*** MATERIAL FOR THIS EXERCISE

Lemma peek_is_bounded_witness :
  @peek (Mini.host []) 5 (REPLEnvironment_init (Mini.text [] "Review A: 5/5")) tt
  = "Revie"
  /\ (String.length
        (@peek (Mini.host []) 5
               (REPLEnvironment_init (Mini.text [] "Review A: 5/5")) tt) <= 5)%nat.
Proof.
  pose proof (@peek_is_bounded (Mini.host []) 5
                (REPLEnvironment_init (Mini.text [] "Review A: 5/5")) tt)
    as [Htext Hbound].
  split.
  - exact (Htext "Review A: 5/5" eq_refl).
  - apply Hbound. left. discriminate.
Defined.

(** X17: [create_rlm] builds an instance exactly when the key passed, or
    failing that the key of the environment, is a non-empty text, and raises
    an exception otherwise; the instance starts at zero calls and always has
    the default budget, so each of its [completion] calls sends at most ten
    requests and a dispatch at depth one or more is refused. *)
Theorem factory_fixes_the_budget
        {host : Host} (root recursive : string) (api_key env_key : option string)
        (verbose : bool) :
  ((exists self, create_rlm root recursive api_key verbose env_key = Return self)
   <-> exists c k, or_text api_key env_key = Some (String c k))
  /\ ((forall self, create_rlm root recursive api_key verbose env_key <> Return self)
      -> exists e, create_rlm root recursive api_key verbose env_key = Raise e
                   /\ is_Exception e = true)
  /\ forall self,
      create_rlm root recursive api_key verbose env_key = Return self ->
      call_count self = 0
      /\ config self = mk_config root recursive 10 1 verbose
      /\ (forall query ctx w,
             exists out self' w' new,
               completion query ctx self w = Some (out, self', w')
               /\ wire w' = (wire w ++ new)%list
               /\ (List.length new <= 10)%nat)
      /\ (forall r d query subset w,
             1 <= d ->
             recursive_lm r d query subset self w
             = (Return depth_sentinel, self, w)).
Proof.
  unfold create_rlm, RecursiveLM_init.
  destruct (or_text api_key env_key) as [[|c k]|].
  - split; [|split].
    + split; [intros [self H]; discriminate | intros (c & k & H); discriminate].
    + intros _. eexists. split; reflexivity.
    + intros self H. discriminate.
  - split; [|split].
    + split; [intros _; eauto | intros _; eauto].
    + intros Hnone. exfalso. exact (Hnone _ eq_refl).
    + intros self Hself. injection Hself as <-.
      split; [reflexivity|]. split; [reflexivity|]. split.
      * intros query ctx w.
        destruct (completion_run query ctx
                    (mk_rlm (mk_config root recursive 10 1 verbose) 0) w)
          as (out & l' & self' & w' & Hloop & Hcompletion).
        apply while_loop_effect in Hloop.
        destruct Hloop as (_ & Hlo & Hhi & new & Hwire & _ & Hlen & _).
        simpl in Hlo, Hhi, Hlen.
        eexists _, self', w', new. split; [exact Hcompletion|].
        split; [assumption | lia].
      * intros r d query subset w Hd. unfold recursive_lm.
        cbn [config max_recursive_depth].
        destruct (d >=? 1) eqn:E; [reflexivity|].
        exfalso. destruct (Z.geb_spec d 1); [discriminate | lia].
  - split; [|split].
    + split; [intros [self H]; discriminate | intros (c & k & H); discriminate].
    + intros _. eexists. split; reflexivity.
    + intros self H. discriminate.
Qed.
(** * run_bc.py: the training / evaluation loop and best-model selection

    A shallow embedding of [train_agent] and [eval_policy] of [run_bc.py].

    - Python [int] values are [Z]; Python [float] values are binary64 floats
      ([PrimFloat.float]), compared with the IEEE comparisons the interpreter uses.
    - The collaborators the script only calls (the agents, the dataset sampler,
      the gym environment, NumPy's [mean] and [std]) are the fields of the class
      [Collaborators]; everything they hide (network parameters, random
      generators) is one abstract [World] threaded through the calls.
    - What the script writes or logs is recorded twice: as the current content of
      the two result files, and as a trace of events in program order.
    - The [while] loop of [train_agent] takes fuel; running out of it is a result of
      its own ([OutOfFuel]), distinct from returning ([Done]) and from raising
      ([Raised]). *)

From Stdlib Require Import ZArith List Bool Lia String Ascii Floats.
From Stdlib Require Import Decimal DecimalString DecimalZ.
Import ListNotations.
Local Open Scope string_scope.
Local Open Scope list_scope.
Local Open Scope Z_scope.

Set Warnings "-inexact-float".

(** ** The parsed command line ([args]) *)

Record Args : Type := mkArgs {
  algo : string;
  env_name : string;
  seed : Z;
  num_epochs : Z;
  num_steps_per_epoch : Z;
  eval_freq : Z;
  eval_episodes : Z;
  batch_size : Z;
  save_best_model : bool
}.

(** The defaults of the argument parser (lines 166-192). *)
Definition default_args : Args :=
  {| algo := "bc";
     env_name := "walker2d-expert-v2";
     seed := 0;
     num_epochs := 500;
     num_steps_per_epoch := 1000;
     eval_freq := 50;
     eval_episodes := 10;
     batch_size := 256;
     save_best_model := false |}.

(** ** The agent classes [train_agent] can import (lines 23-101) *)

Inductive AgentClass : Type :=
| BC | BC_MLE | BC_CVAE | BC_KL | BC_MMD | BC_W | BC_GAN | BC_GAN2.
Lemma openai_request_messages request :
  OpenAI.req_messages (OpenAI.convertToOpenAIFormat config request)
  = match json_schema_request request with
    | Some schema =>
        [{| OpenAI.msg_role := Some "system";
            OpenAI.msg_content := jsonInstruction schema |}]
    | None => []
    end
    ++ map OpenAI.message_of_content (normalizeContents (contents request)).
Proof.
  unfold OpenAI.convertToOpenAIFormat. simpl.
  by destruct (json_schema_request request).
Qed.
End OutboundFacts.



(** The same history in a request that asks for no JSON: the Anthropic
    translation transmits nothing. *)
Example anthropic_drops_empty_content :
  Anthropic.req_messages
    (Anthropic.convertToAnthropicFormat (H := Concrete.runtime)
       Concrete.config Scenario.zero_parts_request)
  = [].
Proof. reflexivity. Qed.


(** C8, as the code has it: the OpenAI-compatible translation writes
    [assistant] for the role [model] and any other role as it is (after
    the [system] message of a JSON-schema request); the Anthropic
    translation writes [assistant] for [model] and [user] for every other
    role, for the contents that have parts; the passes before it keep the
    roles of the history. *)
Theorem outbound_role_mapping :
  forall (rt : JSRuntime Part) (config : ContentGeneratorConfig)
         (request : GenerateContentParameters),
    map OpenAI.msg_role
      (OpenAI.req_messages (OpenAI.convertToOpenAIFormat config request))
    = match json_schema_request request with
      | Some _ => [Some "system"]
      | None => []
      end
      ++ map (fun content =>
                if bool_decide (role content = Some "model")
                then Some "assistant" else role content)
           (normalizeContents (contents request))
    /\ map Anthropic.msg_role
         (Anthropic.req_messages
            (Anthropic.convertToAnthropicFormat config request))
       = map (fun content =>
                if bool_decide (role content = Some "model")
                then "assistant" else "user")
           (filter (fun content => has_parts content = true)
              (anthropic_processed request))
    /\ map role (anthropic_processed request)
       = map role (normalizeContents (contents request)).
Proof.
  intros rt config request.
  rewrite anthropic_request_messages, openai_request_messages.
  split; [| split].
  - rewrite map_app, map_map. f_equal.
    by destruct (json_schema_request request).
  - by rewrite map_map.
  - apply anthropic_processed_roles.
Qed.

******

*TASK REQUIREMENTS*
Give every entry again, exactly as it reads.

*RESULT*
Lemma peek_is_bounded_witness :
  @peek (Mini.host []) 5 (REPLEnvironment_init (Mini.text [] "Review A: 5/5")) tt
  = "Revie"
  /\ (String.length
        (@peek (Mini.host []) 5
               (REPLEnvironment_init (Mini.text [] "Review A: 5/5")) tt) <= 5)%nat.
Proof.
  pose proof (@peek_is_bounded (Mini.host []) 5
                (REPLEnvironment_init (Mini.text [] "Review A: 5/5")) tt)
    as [Htext Hbound].
  split.
  - exact (Htext "Review A: 5/5" eq_refl).
  - apply Hbound. left. discriminate.
Defined.

(** X17: [create_rlm] builds an instance exactly when the key passed, or
    failing that the key of the environment, is a non-empty text, and raises
    an exception otherwise; the instance starts at zero calls and always has
    the default budget, so each of its [completion] calls sends at most ten
    requests and a dispatch at depth one or more is refused. *)
Theorem factory_fixes_the_budget
        {host : Host} (root recursive : string) (api_key env_key : option string)
        (verbose : bool) :
  ((exists self, create_rlm root recursive api_key verbose env_key = Return self)
   <-> exists c k, or_text api_key env_key = Some (String c k))
  /\ ((forall self, create_rlm root recursive api_key verbose env_key <> Return self)
      -> exists e, create_rlm root recursive api_key verbose env_key = Raise e
                   /\ is_Exception e = true)
  /\ forall self,
      create_rlm root recursive api_key verbose env_key = Return self ->
      call_count self = 0
      /\ config self = mk_config root recursive 10 1 verbose
      /\ (forall query ctx w,
             exists out self' w' new,
               completion query ctx self w = Some (out, self', w')
               /\ wire w' = (wire w ++ new)%list
               /\ (List.length new <= 10)%nat)
      /\ (forall r d query subset w,
             1 <= d ->
             recursive_lm r d query subset self w
             = (Return depth_sentinel, self, w)).
Proof.
  unfold create_rlm, RecursiveLM_init.
  destruct (or_text api_key env_key) as [[|c k]|].
  - split; [|split].
    + split; [intros [self H]; discriminate | intros (c & k & H); discriminate].
    + intros _. eexists. split; reflexivity.
    + intros self H. discriminate.
  - split; [|split].
    + split; [intros _; eauto | intros _; eauto].
    + intros Hnone. exfalso. exact (Hnone _ eq_refl).
    + intros self Hself. injection Hself as <-.
      split; [reflexivity|]. split; [reflexivity|]. split.
      * intros query ctx w.
        destruct (completion_run query ctx
                    (mk_rlm (mk_config root recursive 10 1 verbose) 0) w)
          as (out & l' & self' & w' & Hloop & Hcompletion).
        apply while_loop_effect in Hloop.
        destruct Hloop as (_ & Hlo & Hhi & new & Hwire & _ & Hlen & _).
        simpl in Hlo, Hhi, Hlen.
        eexists _, self', w', new. split; [exact Hcompletion|].
        split; [assumption | lia].
      * intros r d query subset w Hd. unfold recursive_lm.
        cbn [config max_recursive_depth].
        destruct (d >=? 1) eqn:E; [reflexivity|].
        exfalso. destruct (Z.geb_spec d 1); [discriminate | lia].
  - split; [|split].
    + split; [intros [self H]; discriminate | intros (c & k & H); discriminate].
    + intros _. eexists. split; reflexivity.
    + intros self H. discriminate.
Qed.
(** * run_bc.py: the training / evaluation loop and best-model selection

    A shallow embedding of [train_agent] and [eval_policy] of [run_bc.py].

    - Python [int] values are [Z]; Python [float] values are binary64 floats
      ([PrimFloat.float]), compared with the IEEE comparisons the interpreter uses.
    - The collaborators the script only calls (the agents, the dataset sampler,
      the gym environment, NumPy's [mean] and [std]) are the fields of the class
      [Collaborators]; everything they hide (network parameters, random
      generators) is one abstract [World] threaded through the calls.
    - What the script writes or logs is recorded twice: as the current content of
      the two result files, and as a trace of events in program order.
    - The [while] loop of [train_agent] takes fuel; running out of it is a result of
      its own ([OutOfFuel]), distinct from returning ([Done]) and from raising
      ([Raised]). *)

From Stdlib Require Import ZArith List Bool Lia String Ascii Floats.
From Stdlib Require Import Decimal DecimalString DecimalZ.
Import ListNotations.
Local Open Scope string_scope.
Local Open Scope list_scope.
Local Open Scope Z_scope.

Set Warnings "-inexact-float".

(** ** The parsed command line ([args]) *)

Record Args : Type := mkArgs {
  algo : string;
  env_name : string;
  seed : Z;
  num_epochs : Z;
  num_steps_per_epoch : Z;
  eval_freq : Z;
  eval_episodes : Z;
  batch_size : Z;
  save_best_model : bool
}.

(** The defaults of the argument parser (lines 166-192). *)
Definition default_args : Args :=
  {| algo := "bc";
     env_name := "walker2d-expert-v2";
     seed := 0;
     num_epochs := 500;
     num_steps_per_epoch := 1000;
     eval_freq := 50;
     eval_episodes := 10;
     batch_size := 256;
     save_best_model := false |}.

(** ** The agent classes [train_agent] can import (lines 23-101) *)

Inductive AgentClass : Type :=
| BC | BC_MLE | BC_CVAE | BC_KL | BC_MMD | BC_W | BC_GAN | BC_GAN2.
Lemma openai_request_messages request :
  OpenAI.req_messages (OpenAI.convertToOpenAIFormat config request)
  = match json_schema_request request with
    | Some schema =>
        [{| OpenAI.msg_role := Some "system";
            OpenAI.msg_content := jsonInstruction schema |}]
    | None => []
    end
    ++ map OpenAI.message_of_content (normalizeContents (contents request)).
Proof.
  unfold OpenAI.convertToOpenAIFormat. simpl.
  by destruct (json_schema_request request).
Qed.
End OutboundFacts.



(** The same history in a request that asks for no JSON: the Anthropic
    translation transmits nothing. *)
Example anthropic_drops_empty_content :
  Anthropic.req_messages
    (Anthropic.convertToAnthropicFormat (H := Concrete.runtime)
       Concrete.config Scenario.zero_parts_request)
  = [].
Proof. reflexivity. Qed.


(** C8, as the code has it: the OpenAI-compatible translation writes
    [assistant] for the role [model] and any other role as it is (after
    the [system] message of a JSON-schema request); the Anthropic
    translation writes [assistant] for [model] and [user] for every other
    role, for the contents that have parts; the passes before it keep the
    roles of the history. *)
Theorem outbound_role_mapping :
  forall (rt : JSRuntime Part) (config : ContentGeneratorConfig)
         (request : GenerateContentParameters),
    map OpenAI.msg_role
      (OpenAI.req_messages (OpenAI.convertToOpenAIFormat config request))
    = match json_schema_request request with
      | Some _ => [Some "system"]
      | None => []
      end
      ++ map (fun content =>
                if bool_decide (role content = Some "model")
                then Some "assistant" else role content)
           (normalizeContents (contents request))
    /\ map Anthropic.msg_role
         (Anthropic.req_messages
            (Anthropic.convertToAnthropicFormat config request))
       = map (fun content =>
                if bool_decide (role content = Some "model")
                then "assistant" else "user")
           (filter (fun content => has_parts content = true)
              (anthropic_processed request))
    /\ map role (anthropic_processed request)
       = map role (normalizeContents (contents request)).
Proof.
  intros rt config request.
  rewrite anthropic_request_messages, openai_request_messages.
  split; [| split].
  - rewrite map_app, map_map. f_equal.
    by destruct (json_schema_request request).
  - by rewrite map_map.
  - apply anthropic_processed_roles.
Qed.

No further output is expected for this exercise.